The case began when a young boy was abducted outside a church carnival and brutally raped. He said his assailant was a black man with a bad right eye. Youngblood was a black man from the Tucson area who had a bad left eye. The boy picked him from a photo lineup.
But in a crucial mistake, the police failed to refrigerate the boy’s clothing and several swabs. Though Youngblood protested his innocence, forensic testing in the early 1980s could not determine whether he was or was not the perpetrator.
After two trials, he was convicted, but a state appeals court ordered him freed because the police had “permitted the destruction of the evidence” he needed to prove he was not guilty.
But the Supreme Court ruled the police and prosecutors had no duty to “preserve potentially useful evidence” for a defendant. The vote was 6 to 3, with Scalia in the majority.

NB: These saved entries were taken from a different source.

(** [enforce_auth_username_rate_limit]: [payload] is the decoded body, [None] when it
    does not decode; the limiter is absent when the application has none. *)
Definition enforce_auth_username_rate_limit (limiter : option RateLimiter) (payload : option json)
    (method path : pystr) (client_host : option pystr) : auth_result * option RateLimiter :=
  match limiter, payload with
  | Some l, Some (JObj fields) =>
      match _bounded_username_identity (obj_get "username"%py fields) with
      | Err e => (AuthError e, limiter)
      | Ok None => (AuthPass, limiter)
      | Ok (Some username) =>
          match _direct_client_host client_host with
          | Err e => (AuthError e, limiter)
          | Ok host =>
              match make_check method path
                      ("host:"%py +++ host +++ PyStr [0%N] +++ "username:"%py +++ username)%py 2 with
              | Err e => (AuthError e, limiter)
              | Ok c =>
                  match limiter_check c l with
                  | (Err (RateLimitUnavailable _ _), l') => (AuthRefused auth_unavailable, Some l')
                  | (Err e, l') => (AuthError e, Some l')
                  | (Ok d, l') =>
                      if negb (de_allowed d) then (AuthRefused (auth_limited d), Some l')
                      else (AuthPass, Some l')
                  end
              end
          end
      end
  | _, _ => (AuthPass, limiter)
  end.
End Limiter.
Arguments RateLimiter : clear implicits.
Arguments mkRateLimiter {T}.
Arguments rl_adapter {T}.
Arguments rl_closed {T}.
Lemma default_policies_ok p : p ∈ default_policies -> policy_ok p = true.
Proof.
  unfold default_policies. rewrite !elem_of_cons, elem_of_nil. intros H.
  repeat (destruct H as [->|H]; [by vm_compute|]). done.
Qed.

Fixpoint is_prefix (l k : list N) : bool :=
  match l, k with
  | [], _ => true
  | x :: l', y :: k' => (x =? y)%N && is_prefix l' k'
  | _, [] => false
  end.

Lemma is_prefix_app l k1 k2 : is_prefix (l ++ k1) (l ++ k2) = is_prefix k1 k2.
Proof. induction l as [|x l IH]; [done|]. simpl. by rewrite N.eqb_refl. Qed.

Section Keys.
Context (hmac_hex : pystr -> pystr) (key_prefix : pystr).

(** The policy a storage key belongs to: the one whose id follows the prefix. *)
Definition key_head (p : RateLimitPolicy) : list N :=
  cps_of (key_prefix +++ ":rate_limit:v1:"%py +++ rp_id p +++ ":"%py)%py.
Definition key_policy (key : pystr) : RateLimitPolicy :=
  default GENERAL_API_POLICY
    (List.find (fun p => is_prefix (key_head p) (cps_of key)) default_policies).

Lemma key_policy_spec p identity :
  p ∈ default_policies -> key_policy (_storage_key hmac_hex key_prefix (rp_id p) identity) = p.
Proof.
  intros Hp. unfold key_policy.
  assert (forall q, is_prefix (key_head q) (cps_of (_storage_key hmac_hex key_prefix (rp_id p) identity))
    = is_prefix (cps_of (rp_id q +++ ":"%py)%py)
        (cps_of (rp_id p +++ ":"%py)%py ++
         cps_of (hmac_hex ("rate-limit-identity-v1"%py +++ PyStr [0%N] +++ rp_id p +++ PyStr [0%N]
                           +++ identity)%py))) as F.
  { intros q. unfold key_head, _storage_key, py_app. cbn [cps_of].
    rewrite <- !(assoc_L (++)), !is_prefix_app. done. }
  set (d := cps_of (hmac_hex _)) in F. unfold default_policies in *.
  rewrite !elem_of_cons, elem_of_nil in Hp. cbn [List.find]. rewrite !F. clear F.
  repeat (destruct Hp as [->|Hp]; [reflexivity|]). done.
Qed.
End Keys.

Section Traces.
Context (hmac_hex : pystr -> pystr) (key_prefix : pystr).

#[local] Abbreviation pol := (key_policy key_prefix).
#[local] Abbreviation check := (limiter_check hmac_hex default_match key_prefix).

Definition check_policy (c : RateLimitCheck) : RateLimitPolicy := default_match (ck_method c) (ck_path c).
Definition check_key (c : RateLimitCheck) : pystr :=
  _storage_key hmac_hex key_prefix (rp_id (check_policy c)) (ck_client_identity c).

Lemma check_policy_ok c : policy_ok (check_policy c) = true.
Proof. apply default_policies_ok, default_match_in. Qed.

Lemma check_key_policy c : pol (check_key c) = check_policy c.
Proof. apply key_policy_spec, default_match_in. Qed.

(** Requests in the order they arrive, each with its time in milliseconds. *)
Fixpoint arrivals (t0 : Z) (reqs : list (Z * RateLimitCheck)) : Prop :=
  match reqs with
  | [] => True
  | (now, c) :: rest => t0 <= now /\ 0 <= now /\ 1 <= ck_cost c /\ arrivals now rest
  end.

(** The decisions a limiter over the store gives, and those of the contract. *)
Fixpoint limiter_run {T} `{!RateLimitAdapter T, !FixedWindowAdapter T pol}
    (reqs : list (Z * RateLimitCheck)) (l : RateLimiter T) : list (rl_result RateLimitDecision) :=
  match reqs with
  | [] => []
  | (now, c) :: rest =>
      let '(d, l') := check c (mkRateLimiter (set_now now (rl_adapter l)) (rl_closed l)) in
      d :: limiter_run rest l'
  end.

Definition spec_decision (s : gmap pystr Usage) (now : Z) (c : RateLimitCheck) : rl_result RateLimitDecision :=
  decide_snapshot (check_policy c) (spec_snapshot s (check_key c) (check_policy c) (ck_cost c) now).
Definition spec_next (s : gmap pystr Usage) (now : Z) (c : RateLimitCheck) : gmap pystr Usage :=
  spec_consume s (check_key c) (check_policy c) (ck_cost c) now.

Fixpoint spec_run (reqs : list (Z * RateLimitCheck)) (s : gmap pystr Usage) :
    list (rl_result RateLimitDecision) :=
  match reqs with
  | [] => []
  | (now, c) :: rest => spec_decision s now c :: spec_run rest (spec_next s now c)
  end.

Lemma limiter_run_spec {T} `{!RateLimitAdapter T, !FixedWindowAdapter T pol} reqs t0 s a :
  represents t0 s a -> arrivals t0 reqs -> limiter_run reqs (mkRateLimiter a false) = spec_run reqs s.
Proof.
  revert t0 s a. induction reqs as [|[now c] rest IH]; intros t0 s a R H; [done|].
  destruct H as (Ht & Hn & Hc & H). simpl. unfold limiter_check. cbn [rl_closed rl_adapter].
  fold (check_policy c). fold (check_key c).
  destruct (consume_fixed_window t0 s a (check_key c) (ck_cost c) now R Ht Hn Hc)
    as (snap & a' & E & Es & R').
  { rewrite check_key_policy. apply check_policy_ok. }
  rewrite check_key_policy in *. rewrite E. f_equal.
  - unfold spec_decision. by rewrite Es.
  - by apply (IH now).
Qed.

Definition fresh_memory : InMemoryRateLimitAdapter := mkInMemoryRateLimitAdapter ∅ false None.
Definition fresh_redis : RedisRateLimitAdapter RedisServer :=
  mkRedisRateLimitAdapter (mkRedisServer ∅ 0 0) true false.

(** C39. The two stores are interchangeable: for any requests arriving at
    non-decreasing times, the limiter decides the same over the in-memory adapter
    as over the Redis adapter running its script, and as the fixed-window
    contract prescribes. *)
Theorem adapters_are_equivalent reqs :
  arrivals 0 reqs ->
  limiter_run reqs (mkRateLimiter fresh_memory false) = spec_run reqs ∅ /\
  limiter_run reqs (mkRateLimiter fresh_redis false) = spec_run reqs ∅.
Proof.
  intros H. split.
  - apply (limiter_run_spec _ 0); [|done]. constructor; simpl; [done|by apply map_Forall_empty|..].
    + intros key w Hw. by rewrite lookup_empty in Hw.
    + intros key u Hu. by rewrite lookup_empty in Hu.
  - apply (limiter_run_spec _ 0); [|done]. split; [done|]. split; [by apply map_Forall_empty|].
    simpl. by rewrite map_imap_empty.
Qed.

(** ** The limit *)

(** The cost admitted for a key in one of its windows. *)
Fixpoint admitted (key : pystr) (window : Z) (reqs : list (Z * RateLimitCheck))
    (ds : list (rl_result RateLimitDecision)) : Z :=
  match reqs, ds with
  | (now, c) :: rest, d :: ds' =>
      (match d with
       | Ok d => if bool_decide (check_key c = key) && (window_at (check_policy c) now =? window)
                    && de_allowed d then ck_cost c else 0
       | Err _ => 0
       end) + admitted key window rest ds'
  | _, _ => 0
  end.

(** The contract always decides. *)
Definition retry_of (p : RateLimitPolicy) (allowed : bool) (now : Z) : Z :=
  if allowed then 0
  else Z.max 1 (Qceiling (seconds_of ((window_at p now + 1) * window_ms p) - seconds_of now)).

Lemma window_end_seconds p now :
  Qceiling (seconds_of ((window_at p now + 1) * window_ms p)) = (window_at p now + 1) * rp_window_seconds p.
Proof.
  rewrite <- (Qceiling_Z ((window_at p now + 1) * rp_window_seconds p)). apply Qceiling_comp.
  unfold seconds_of, window_ms. rewrite !inject_Z_mult. field.
Qed.

Lemma spec_decision_ok s now c :
  counts_ok s -> 0 <= now -> 1 <= ck_cost c ->
  let p := check_policy c in
  let allowed := spec_admits s (check_key c) p (ck_cost c) now in
  spec_decision s now c =
    Ok (mkRateLimitDecision (rp_id p) allowed (rp_limit p)
          (Z.max (rp_limit p - spec_count s (check_key c) p (ck_cost c) now) 0)
          (retry_of p allowed now) ((window_at p now + 1) * rp_window_seconds p)).
Proof.
  intros Ho Hn Hc p allowed. destruct (policy_bounds p (check_policy_ok c)) as (Hl & Hw & Hm & Hid).
  pose proof (spec_count_nonneg s (check_key c) p (ck_cost c) now Ho Hc) as Pc.
  pose proof (window_bounds p now Hm) as B.
  unfold spec_decision, decide_snapshot. fold p. cbn [spec_snapshot sn_remaining sn_allowed sn_reset_at sn_observed_at].
  rewrite (proj2 (Z.ltb_ge _ _)) by lia. fold allowed. fold (retry_of p allowed now).
  rewrite window_end_seconds. unfold make_decision, _positive_int. rewrite Hid.
  assert (0 <= retry_of p allowed now) as Hr by (unfold retry_of; destruct allowed; lia).
  assert (0 <= window_at p now) as Hi by (unfold window_at; apply Z.div_pos; lia).
  rewrite (proj2 (Z.leb_le 1 _)), (proj2 (Z.leb_le (rp_limit p) 1000000)), !(proj2 (Z.leb_le _ _)) by lia.
  rewrite (proj2 (Z.ltb_ge (retry_of p allowed now) 0)), (proj2 (Z.ltb_ge _ 0)) by nia. done.
Qed.

Lemma key_policy_ok key : policy_ok (key_policy key_prefix key) = true.
Proof.
  unfold key_policy. destruct (List.find _ _) eqn:E; [|done].
  apply List.find_some in E as [E _]. by apply default_policies_ok, list_elem_of_In.
Qed.

Lemma key_policy_window key : 0 < window_ms (key_policy key_prefix key).
Proof. by destruct (policy_bounds _ (key_policy_ok key)) as (_ & _ & ? & _). Qed.

(** No request of a later window counts for an earlier one. *)
Lemma admitted_past key i reqs t0 ds :
  arrivals t0 reqs -> i < window_at (key_policy key_prefix key) t0 -> admitted key i reqs ds = 0.
Proof.
  revert t0 ds. induction reqs as [|[now c] rest IH]; intros t0 ds H Hi; [done|].
  destruct H as (Ht & _ & _ & H). destruct ds as [|d ds]; [done|]. simpl.
  assert (i < window_at (key_policy key_prefix key) now) as Hi'.
  { eapply Z.lt_le_trans; [done|]. apply Z.div_le_mono; [apply key_policy_window|done]. }
  rewrite (IH now) by done. destruct d as [d|]; [|done].
  case_bool_decide as E; [|done]. rewrite <- E, check_key_policy in Hi'.
  by rewrite (proj2 (Z.eqb_neq _ _)) by lia.
Qed.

Youngblood was sent back to prison in 1993, served his full term until 1998, and was later arrested because he had failed to register as a sex offender.
In 2000, the Tucson Police Department agreed to conduct DNA tests that were more sophisticated than what had been available earlier. They pointed to the true perpetrator, Walter Cruise, a black man with a bad right eye who was then in a Texas prison serving time for two sex assaults against children. He pleaded guilty to the Arizona rape.
In last week’s opinion, Scalia cited the Youngblood case in arguing that prosecutors are not required to offer all the evidence that might free a defendant. “We have decided a case that appears to say just the opposite,” he wrote. “In Arizona v. Youngblood, we held that unless a criminal defendant can show bad faith on the part of the police,” the defendant does not have a right to obtain all “potentially useful evidence.”
There is no duty under the Constitution for prosecutors to turn over test results “which might have exonerated the defendant,” Scalia said, quoting the Youngblood decision. Only Justice Samuel A. Alito Jr. joined his separate opinion.
University of Virginia law professor Brandon Garrett, who has studied hundreds of cases of wrongly convicted people, said he found it astonishing that Scalia would assert that prosecutors were allowed to conceal the results of the lab test.
“That’s a ridiculous suggestion. They knew the lab results were powerful evidence that could be exculpatory,” said Garrett, meaning it could prove innocence. “It’s ironic he would say such a thing by citing the Youngblood case, where the defendant was innocent.”
Youngblood died in 2007 without receiving any compensation for his years in prison, Wittels said. “I think he would be outraged to know they are still citing his case,” she said.